Prevenzione, una parola tanto importante quanto temuta

Prevenzione è un sostantivo che, fortunatamente, negli anni è entrato nel nostro vocabolario comune, anche se, per certi versi è ancora un termine spesso ignorato.


Durante questa pandemia, purtroppo, il faro sulla prevenzione si è momentaneamente spento per via dell’impossibilità di prenotare visite ad hoc. Un grave errore se pensiamo che grazie ai controlli periodici, il tasso di mortalità per tumori, che un tempo erano considerati mortali, si è abbassato notevolmente.

Al di là di questo periodo complesso, che ci ha costretti a cambiare abitudini e, spesso, anche a trascurarci, sono tutt’oggi troppe le persone che non hanno mai fatto uno screening, una mammografia o una vista approfondita, nonostante le numerose lettere che, da una certa età in su, vengono spedite a casa o i periodi dell’anno in cui vengono messi a disposizione test e controlli gratuiti.

Meccanismo psicologico di rifiuto? Paura del responso? Tutto può essere. C’è anche da prendere in considerazione il fattore ignoranza, intesa come mancanza di conoscenza, che incide moltissimo su questo fenomeno mentale di annullamento del potenziale problema.

La scienza ha fatto davvero passi da gigante, nonostante la difficoltà e il costo del fare ricerca. Oggi abbiamo terapie, anche sperimentali, che hanno salvato la vita a milioni di persone, basti pensare a quella pensata per il tumore al rene.

Tutto questo però ha un senso, se, quella che per pudore viene chiamata la malattia, viene presa in tempo, altrimenti è tutto inutile. Ecco perché è fondamentale prevenire. Prevenire per poter curare al meglio.

Un ruolo importantissimo, in questo frangente, lo ricopre l’informazione, quella vera, non certo le fake news che nell’ultimo periodo hanno invaso i social network.

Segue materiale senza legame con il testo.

Lemma unadded_error t c p e : unadded (let! f := errorFrame t c p e in ret [f]).
Proof. intros a fs a' (f & a1 & (b & a2 & [= <- _] & [= <- _])%bindM_Some & [= <- _])%bindM_Some. done. Qed.

Ltac unadd :=
  repeat first
    [ apply unadded_error
    | apply unadded_frame; [discriminate|intros ? ?]
    | apply unadded_ret; unfold added_frames, typed; simpl;
      repeat match goal with H : Type_ _ = _ |- _ => rewrite H; clear H end; reflexivity
    | match goal with
      | |- unadded (if ?b then _ else _) => destruct b
      | |- unadded (let (_, _) := ?p in _) => destruct p
      end
    | apply unadded_bind; intros ? ].

(** The item an event adds to the conversation. *)
Definition adds (ev : Event) : option Item :=
  match ev with EvItemAdded it _ | EvOutputItemAdded _ it _ => Some it | _ => None end.

Lemma unadded_Outbound ev : adds ev = None -> unadded (Outbound rand ev).
Proof.
  destruct ev; try done; intros _; cbn [Outbound];
    unfold delta_, done_frame, one, outputItemDone, toolArguments, responseCreated, responseDone; unadd.
Qed.

Lemma command_of_delete id a ref : itemByID a !! id = Some ref ->
  command_of (delete_frame id) a = Some (CmdDeleteItem EmptyString ref).
Proof. intros H. unfold command_of, Inbound. cbn -[slen].
  replace (eventIDMaxLen <? slen EmptyString) with false by reflexivity. cbn. unfold lookupItem. by rewrite H. Qed.
End shown.

(** C16. Items keep their names on the wire: after any events of a session, an
    event that adds an item to the conversation (a client's item or a user's turn,
    or a message or tool call of the assistant) is shown to the client by exactly
    one conversation.item.added, and the id in it is, sent back in a client event,
    resolved to that very item, and no other item of the session has that id; no
    other event shows one. Assumed is that ids do not collide: the random ids drawn
    so far are distinct, and client ids differ from them and from each other. *)
Theorem shown_id_resolves rand evs ev sid mo d fs a fs' a' :
  project rand evs (Adapter.New rand sid mo d) = Some (fs, a) ->
  Outbound rand ev a = Some (fs', a') ->
  distinct_ids rand (draws a') (items_of (evs ++ [ev])) ->
  match adds ev with
  | Some it => exists b p w, added_frames fs' = [(b, itemEvent p w)] /\
      command_of (delete_frame (any_id w)) a' = Some (CmdDeleteItem EmptyString (Ref it)) /\
      forall ref st, items a' !! ref = Some st -> is_id st = any_id w -> ref = Ref it
  | None => added_frames fs' = []
  end.
Proof.
  intros Hp Ho Hdi. set (its := items_of (evs ++ [ev])) in *.
  destruct (adds ev) as [it|] eqn:Hadd; [|by eapply unadded_Outbound].
  assert (Hsp : exists b p w, added_frames fs' = [(b, itemEvent p w)] /\ holds (Ref it) (any_id w) a')
    by (destruct ev; try done; injection Hadd as <-; [by eapply item_added_spec|by eapply output_added_spec]).
  destruct Hsp as (b & p & w & -> & Hh). exists b, p, w. split; [done|].
  assert (Hin : its = (items_of evs ++ event_items ev)%list)
    by (unfold its, items_of; rewrite map_app, concat_app; simpl; by rewrite app_nil_r).
  assert (Hok : ids_ok rand its a').
  { assert (Hs1 : forall i, List.In i (event_items ev) -> List.In i its)
      by (intros i Hi; rewrite Hin; apply List.in_app_iff; by right).
    assert (Hs2 : forall i, List.In i (items_of evs) -> List.In i its)
      by (intros i Hi; rewrite Hin; apply List.in_app_iff; by left).
    destruct (keeps_Outbound rand (draws a') its Hdi _ Hs1 _ _ _ Ho) as [Hd2 Hk2].
    destruct (keeps_project rand (draws a') its Hdi evs Hs2 _ _ _ Hp) as [Hd1 Hk1].
    apply Hk2; [done|]. apply Hk1; [lia|apply ids_ok_New]. }
  destruct Hh as (st & Hst & Hid). pose proof (io_id _ _ _ Hok _ _ Hst) as Hb. rewrite Hid in Hb.
  split; [by apply command_of_delete|]. intros ref st' Hs' He. pose proof (io_id _ _ _ Hok _ _ Hs') as Hb'.
  rewrite He in Hb'. congruence.
Qed.

(** A user message with the client's id, after one without; and the
    assistant's. *)
Definition named_item (n : ItemRef) (id : string) : Item :=
  {| Ref := n; ClientID := id; Role := RoleUser; Content := ContentText; Status := ItemCompleted; Text := "hi";
     AudioMs := 0; TranscriptDone := true; Name := EmptyString; CallID := EmptyString |}.

Definition spoken_reply (n : ItemRef) : Item :=
  {| Ref := n; ClientID := EmptyString; Role := RoleAssistant; Content := ContentAudio; Status := ItemInProgress;
     Text := EmptyString; AudioMs := 0; TranscriptDone := false; Name := EmptyString; CallID := EmptyString |}.

Definition named_events : list Event :=
  [EvItemAdded (named_item 1 EmptyString) 0; EvSpeechStarted 0 2; EvResponseCreated 1 ["audio"] "alloy" (MkMaxOutputTokens true 0) None].
Definition named_run : list frame * Adapter := default ([], demo_adapter) (project demo_rand named_events demo_adapter).
Definition named_added (ev : Event) : list frame * Adapter := default named_run (Outbound demo_rand ev named_run.2).

Lemma shown_id_resolves_witness :
  (exists w, command_of (delete_frame (any_id w)) (named_added (EvItemAdded (named_item 3 "m1") 1)).2 =
     Some (CmdDeleteItem EmptyString 3)) /\
  (exists w, command_of (delete_frame (any_id w)) (named_added (EvOutputItemAdded 1 (spoken_reply 4) 1)).2 =
     Some (CmdDeleteItem EmptyString 4)).
Proof.
  split.
  - destruct (shown_id_resolves demo_rand named_events (EvItemAdded (named_item 3 "m1") 1) "sess_1" EmptyString demo_cfg
      named_run.1 named_run.2 (named_added (EvItemAdded (named_item 3 "m1") 1)).1 (named_added (EvItemAdded (named_item 3 "m1") 1)).2)
      as (b & p & w & _ & Hc & _).
    + by vm_compute.
    + by vm_compute.
    + replace (draws (named_added (EvItemAdded (named_item 3 "m1") 1)).2) with 5%nat by by vm_compute. split.
      * intros n m Hn Hm He. destruct n as [|[|[|[|[|n]]]]], m as [|[|[|[|[|m]]]]]; try done; try lia; exfalso; revert He; by vm_compute.
      * intros it it' [<-|[<-|[]]] [<-|[<-|[]]]; done.
      * intros it n [<-|[<-|[]]] Hn; destruct n as [|[|[|[|[|n]]]]]; try lia; by vm_compute.
    + by exists w.
  - destruct (shown_id_resolves demo_rand named_events (EvOutputItemAdded 1 (spoken_reply 4) 1) "sess_1" EmptyString demo_cfg
      named_run.1 named_run.2 (named_added (EvOutputItemAdded 1 (spoken_reply 4) 1)).1 (named_added (EvOutputItemAdded 1 (spoken_reply 4) 1)).2)
      as (b & p & w & _ & Hc & _).
    + by vm_compute.
    + by vm_compute.
    + replace (draws (named_added (EvOutputItemAdded 1 (spoken_reply 4) 1)).2) with 6%nat by by vm_compute. split.
      * intros n m Hn Hm He. destruct n as [|[|[|[|[|[|n]]]]]], m as [|[|[|[|[|[|m]]]]]]; try done; try lia; exfalso; revert He; by vm_compute.
      * intros it it' [<-|[<-|[]]] [<-|[<-|[]]]; done.
      * intros it n [<-|[<-|[]]] Hn; destruct n as [|[|[|[|[|[|n]]]]]]; try lia; by vm_compute.
    + by exists w.
Defined.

Un’informazione fatta da persone competenti, che credono fortemente nella scienza, l’unica che ci può salvare davvero.

Bologna, il 14 settembre, alle ore 11, in Piazza VIII Agosto, sarà in prima linea per parlare della prevenzione delle malattie della retina e del nervo ottico. La campagna di prevenzione delle malattie ottico retiniche e del nervo ottico, promossa da IAPB Italia Onlus, coinvolgerà entro il 2023 tutte le Regioni italiane offrendo alla popolazione controlli gratuiti ad alta tecnologia.

Un piccolo passo, per tornare alla normalità e per riaccendere quel faro ormai spento da troppi mesi.